===== Information =====

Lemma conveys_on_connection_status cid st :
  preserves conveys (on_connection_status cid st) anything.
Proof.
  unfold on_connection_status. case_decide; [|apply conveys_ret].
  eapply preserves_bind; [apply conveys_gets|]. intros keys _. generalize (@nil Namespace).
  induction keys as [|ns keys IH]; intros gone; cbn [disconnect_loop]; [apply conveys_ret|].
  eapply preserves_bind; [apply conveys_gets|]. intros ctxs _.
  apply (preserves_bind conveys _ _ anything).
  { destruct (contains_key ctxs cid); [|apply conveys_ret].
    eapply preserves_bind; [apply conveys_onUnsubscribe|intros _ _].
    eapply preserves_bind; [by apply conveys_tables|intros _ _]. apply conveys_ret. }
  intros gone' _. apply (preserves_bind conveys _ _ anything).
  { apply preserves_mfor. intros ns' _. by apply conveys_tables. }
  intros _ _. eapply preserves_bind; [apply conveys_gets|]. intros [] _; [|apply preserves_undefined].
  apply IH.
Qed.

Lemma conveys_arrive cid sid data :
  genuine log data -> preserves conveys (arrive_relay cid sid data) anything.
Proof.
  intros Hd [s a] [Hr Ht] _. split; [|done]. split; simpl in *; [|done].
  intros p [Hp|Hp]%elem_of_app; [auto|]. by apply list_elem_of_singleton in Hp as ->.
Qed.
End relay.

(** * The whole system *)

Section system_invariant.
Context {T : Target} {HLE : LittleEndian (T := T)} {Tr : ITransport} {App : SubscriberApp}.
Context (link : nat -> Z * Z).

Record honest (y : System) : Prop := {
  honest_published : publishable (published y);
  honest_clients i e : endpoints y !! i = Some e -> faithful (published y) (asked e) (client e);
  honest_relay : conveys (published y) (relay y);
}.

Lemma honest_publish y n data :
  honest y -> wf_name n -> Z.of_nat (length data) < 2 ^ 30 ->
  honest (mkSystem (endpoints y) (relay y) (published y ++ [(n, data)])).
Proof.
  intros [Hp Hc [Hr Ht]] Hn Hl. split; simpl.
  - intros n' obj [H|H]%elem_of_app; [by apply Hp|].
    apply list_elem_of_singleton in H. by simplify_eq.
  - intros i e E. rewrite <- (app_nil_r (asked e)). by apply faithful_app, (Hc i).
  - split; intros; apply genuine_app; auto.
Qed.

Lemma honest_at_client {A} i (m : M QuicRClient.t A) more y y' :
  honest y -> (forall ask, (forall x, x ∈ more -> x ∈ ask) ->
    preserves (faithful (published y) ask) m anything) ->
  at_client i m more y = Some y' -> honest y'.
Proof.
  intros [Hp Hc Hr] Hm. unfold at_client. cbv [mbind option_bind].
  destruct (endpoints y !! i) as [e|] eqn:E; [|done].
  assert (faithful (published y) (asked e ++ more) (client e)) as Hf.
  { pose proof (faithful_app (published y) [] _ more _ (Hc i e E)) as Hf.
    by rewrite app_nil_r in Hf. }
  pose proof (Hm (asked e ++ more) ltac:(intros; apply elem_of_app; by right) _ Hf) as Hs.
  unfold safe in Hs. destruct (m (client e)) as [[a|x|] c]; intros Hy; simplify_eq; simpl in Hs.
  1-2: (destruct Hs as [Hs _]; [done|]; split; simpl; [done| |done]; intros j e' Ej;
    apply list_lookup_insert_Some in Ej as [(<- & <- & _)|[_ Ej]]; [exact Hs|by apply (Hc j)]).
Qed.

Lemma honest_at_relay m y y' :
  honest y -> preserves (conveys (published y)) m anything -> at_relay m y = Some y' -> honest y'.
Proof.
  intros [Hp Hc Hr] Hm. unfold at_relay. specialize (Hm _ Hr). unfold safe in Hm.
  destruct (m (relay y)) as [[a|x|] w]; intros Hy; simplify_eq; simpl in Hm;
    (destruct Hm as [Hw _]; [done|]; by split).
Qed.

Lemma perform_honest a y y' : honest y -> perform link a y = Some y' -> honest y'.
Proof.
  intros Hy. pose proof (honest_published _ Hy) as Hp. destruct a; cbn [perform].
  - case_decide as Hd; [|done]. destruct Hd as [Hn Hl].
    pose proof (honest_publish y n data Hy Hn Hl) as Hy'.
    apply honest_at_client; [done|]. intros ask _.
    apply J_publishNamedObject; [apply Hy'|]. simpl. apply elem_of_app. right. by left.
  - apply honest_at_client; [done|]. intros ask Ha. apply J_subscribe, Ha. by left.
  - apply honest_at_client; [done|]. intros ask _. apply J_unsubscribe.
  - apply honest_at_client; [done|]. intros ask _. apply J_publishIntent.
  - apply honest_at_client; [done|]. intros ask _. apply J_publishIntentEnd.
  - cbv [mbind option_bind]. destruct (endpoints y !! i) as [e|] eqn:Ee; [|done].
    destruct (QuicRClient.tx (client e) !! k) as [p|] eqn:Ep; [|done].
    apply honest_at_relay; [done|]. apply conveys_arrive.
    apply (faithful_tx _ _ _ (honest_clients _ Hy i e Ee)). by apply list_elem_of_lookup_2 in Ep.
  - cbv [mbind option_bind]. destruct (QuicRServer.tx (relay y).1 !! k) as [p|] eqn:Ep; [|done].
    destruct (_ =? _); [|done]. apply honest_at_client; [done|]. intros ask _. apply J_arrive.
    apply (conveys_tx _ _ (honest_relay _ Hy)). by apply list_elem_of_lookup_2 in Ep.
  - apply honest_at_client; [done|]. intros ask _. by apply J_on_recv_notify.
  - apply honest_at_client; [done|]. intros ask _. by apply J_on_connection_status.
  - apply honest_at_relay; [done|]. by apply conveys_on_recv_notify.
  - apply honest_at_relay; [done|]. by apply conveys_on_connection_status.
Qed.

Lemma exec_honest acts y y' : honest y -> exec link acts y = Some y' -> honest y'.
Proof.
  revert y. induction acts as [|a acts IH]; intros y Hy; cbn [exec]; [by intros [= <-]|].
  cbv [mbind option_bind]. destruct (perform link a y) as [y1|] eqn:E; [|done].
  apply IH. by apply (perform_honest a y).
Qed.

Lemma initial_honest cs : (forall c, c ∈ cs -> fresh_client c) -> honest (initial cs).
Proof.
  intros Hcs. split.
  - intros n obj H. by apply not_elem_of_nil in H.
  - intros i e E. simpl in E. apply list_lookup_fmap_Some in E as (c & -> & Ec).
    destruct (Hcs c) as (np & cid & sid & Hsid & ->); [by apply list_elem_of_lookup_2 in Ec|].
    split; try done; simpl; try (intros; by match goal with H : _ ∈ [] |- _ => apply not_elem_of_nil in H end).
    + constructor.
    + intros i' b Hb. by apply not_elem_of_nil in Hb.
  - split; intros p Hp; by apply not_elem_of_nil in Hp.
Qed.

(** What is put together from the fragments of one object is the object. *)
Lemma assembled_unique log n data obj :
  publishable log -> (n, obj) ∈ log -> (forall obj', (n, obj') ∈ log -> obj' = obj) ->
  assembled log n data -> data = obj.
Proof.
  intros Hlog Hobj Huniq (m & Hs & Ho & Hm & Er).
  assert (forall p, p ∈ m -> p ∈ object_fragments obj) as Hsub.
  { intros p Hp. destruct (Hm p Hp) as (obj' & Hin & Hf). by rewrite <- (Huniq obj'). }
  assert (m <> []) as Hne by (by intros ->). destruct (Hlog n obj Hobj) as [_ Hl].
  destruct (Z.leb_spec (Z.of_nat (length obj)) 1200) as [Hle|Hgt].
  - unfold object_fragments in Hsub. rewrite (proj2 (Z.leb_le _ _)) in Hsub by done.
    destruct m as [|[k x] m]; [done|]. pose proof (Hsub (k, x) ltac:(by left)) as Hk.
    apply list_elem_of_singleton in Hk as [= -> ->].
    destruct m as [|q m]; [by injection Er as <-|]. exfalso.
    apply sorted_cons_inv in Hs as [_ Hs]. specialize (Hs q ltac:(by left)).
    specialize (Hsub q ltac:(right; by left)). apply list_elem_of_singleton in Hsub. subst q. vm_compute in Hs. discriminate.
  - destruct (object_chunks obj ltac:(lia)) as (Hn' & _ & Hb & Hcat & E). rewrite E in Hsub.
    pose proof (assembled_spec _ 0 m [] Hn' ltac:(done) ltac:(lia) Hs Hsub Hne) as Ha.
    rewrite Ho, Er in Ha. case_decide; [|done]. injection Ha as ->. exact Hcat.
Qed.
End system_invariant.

=====

Problem:
Where the line with "honest_clients i e" ends, your copy should end too; please return exactly the lines from the first line of the data through it.

Written response:
Lemma conveys_on_connection_status cid st :
  preserves conveys (on_connection_status cid st) anything.
Proof.
  unfold on_connection_status. case_decide; [|apply conveys_ret].
  eapply preserves_bind; [apply conveys_gets|]. intros keys _. generalize (@nil Namespace).
  induction keys as [|ns keys IH]; intros gone; cbn [disconnect_loop]; [apply conveys_ret|].
  eapply preserves_bind; [apply conveys_gets|]. intros ctxs _.
  apply (preserves_bind conveys _ _ anything).
  { destruct (contains_key ctxs cid); [|apply conveys_ret].
    eapply preserves_bind; [apply conveys_onUnsubscribe|intros _ _].
    eapply preserves_bind; [by apply conveys_tables|intros _ _]. apply conveys_ret. }
  intros gone' _. apply (preserves_bind conveys _ _ anything).
  { apply preserves_mfor. intros ns' _. by apply conveys_tables. }
  intros _ _. eapply preserves_bind; [apply conveys_gets|]. intros [] _; [|apply preserves_undefined].
  apply IH.
Qed.

Lemma conveys_arrive cid sid data :
  genuine log data -> preserves conveys (arrive_relay cid sid data) anything.
Proof.
  intros Hd [s a] [Hr Ht] _. split; [|done]. split; simpl in *; [|done].
  intros p [Hp|Hp]%elem_of_app; [auto|]. by apply list_elem_of_singleton in Hp as ->.
Qed.
End relay.

(** * The whole system *)

Section system_invariant.
Context {T : Target} {HLE : LittleEndian (T := T)} {Tr : ITransport} {App : SubscriberApp}.
Context (link : nat -> Z * Z).

Record honest (y : System) : Prop := {
  honest_published : publishable (published y);
  honest_clients i e : endpoints y !! i = Some e -> faithful (published y) (asked e) (client e);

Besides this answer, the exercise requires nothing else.